Advanced: Dynamic Masks and Integration

  • Conditional masks: apply different masks based on another field (e.g., country). Implement by using form logic (Power Apps, custom form scripts) that updates the web part configuration or switches visibility between multiple masked fields.
  • Data interchange: when exporting to CSV or integrating via APIs, decide whether to export the masked display value or the raw unmasked value. Use workflow or calculated fields to produce the desired export format.
  • Custom tokens: if Virto supports custom tokens, define tokens for project-specific needs (e.g., check digits). Otherwise, consider preprocessing inputs with scripts before final save.

Security and Compliance Considerations

  • Masks help with data quality but not with data protection. For sensitive fields (SSNs, passport numbers), ensure proper access controls, encryption at rest, and retention policies.
  • Avoid exposing full sensitive values in UI where not necessary — consider masked display with reveal-on-demand for authorized users.
  • Log changes and validation failures for audit purposes where compliance requires traceability.

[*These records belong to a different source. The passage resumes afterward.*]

(* ===== verification/Bpftool.v ===== *)
(** * Running bpftool

    [run] and [map_dump] (agent.py).  The other processes of the machine are
    outside the program: a [host] says what each command answers. *)

From S2P Require Import Prelude PyText PyFloat Json Kernel.

Open Scope string_scope.
Open Scope Z_scope.

(** [subprocess.CompletedProcess] of a command run with [text=True]. *)
Record completed := { returncode : Z; stdout : string }.

(** [os.uname().release], and [subprocess.run] of a command. *)
Record host := { release : string; subprocess_run : list string -> res completed }.

Definition BPFTOOL (h : host) : string := "/usr/lib/linux-tools/" ++ release h ++ "/bpftool".

(** [run] *)
Definition run_cmd (h : host) (cmd : list string) (check : bool) : res completed :=
  p ← subprocess_run h cmd;
  if check && negb (returncode p =? 0) then Exc (CalledProcessError (returncode p)) else Ok p.

Definition map_dump_cmd (h : host) (name : string) : list string :=
  ["sudo"; BPFTOOL h; "-j"; "map"; "dump"; "pinned"; (PIN_BASE ++ "/" ++ name)%string]%list.

Definition map_dump (h : host) (name : string) : res json :=
  p ← run_cmd h (map_dump_cmd h name) true;
  json_loads (stdout p).

(** [bpftool] succeeds on the map [name], and prints [raw]. *)
Definition dumps_json (h : host) (name : string) (raw : list json) : Prop :=
  exists p, subprocess_run h (map_dump_cmd h name) = Ok p /\ returncode p = 0 /\ json_loads (stdout p) = Ok (JList raw).

Lemma map_dump_ok h name raw : dumps_json h name raw -> map_dump h name = Ok (JList raw).
Proof.
  intros (p & Hp & Hc & Hj). unfold map_dump, run_cmd. rewrite Hp. cbn [mbind res_bind]. by rewrite Hc.
Qed.

(** What goes wrong with the command goes wrong with the dump. *)
Lemma map_dump_fails h name p :
  subprocess_run h (map_dump_cmd h name) = Ok p -> returncode p <> 0 ->
  map_dump h name = Exc (CalledProcessError (returncode p)).
Proof.
  intros Hp Hc. unfold map_dump, run_cmd. rewrite Hp. cbn [mbind res_bind].
  by rewrite (proj2 (Z.eqb_neq _ _) Hc).
Qed.

(** A machine where the given commands print the given values, others fail. *)
Definition host_of (rel : string) (answers : list (list string * json)) : host :=
  {| release := rel;
     subprocess_run := fun cmd =>
       match list_find (fun a => a.1 = cmd) answers with
       | Some (_, a) => Ok {| returncode := 0; stdout := json_text a.2 |}
       | None => Ok {| returncode := 1; stdout := "" |}
       end |}.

Example: Step-by-step—Add Masked Phone Field to a Contact List

  1. Add the Virto Custom Mask Field Web Part to the contact list form.
  2. In web part properties, select the phone number column.
  3. Enter mask: “(000) 000-0000”.
  4. Enable auto-insertion of literals and set the placeholder to “(123) 456-7890”.
  5. Set validation to prevent save if incomplete and add an error message: “Enter a valid 10-digit phone number.”
  6. Test by creating and editing a contact; verify the field auto-formats and blocks invalid saves.

When Not to Use a Mask

  • When input formats are highly variable (e.g., international postal addresses) better to validate with flexible rules or use helper parsing rather than strict masks.
  • When users frequently paste preformatted values that include unexpected literals—masks can interfere with natural paste behavior.
  • For free-text fields where semantic content matters more than format.

Final Thoughts

The Virto SharePoint Custom Mask Field Web Part is a powerful, low-code way to improve data quality and user experience in SharePoint forms. Use clear, tested masks, provide helpful guidance to users, and combine client-side masks with server-side validation and governance for robust results. With thoughtful application—especially for internationalization and accessibility—you can standardize inputs without creating friction.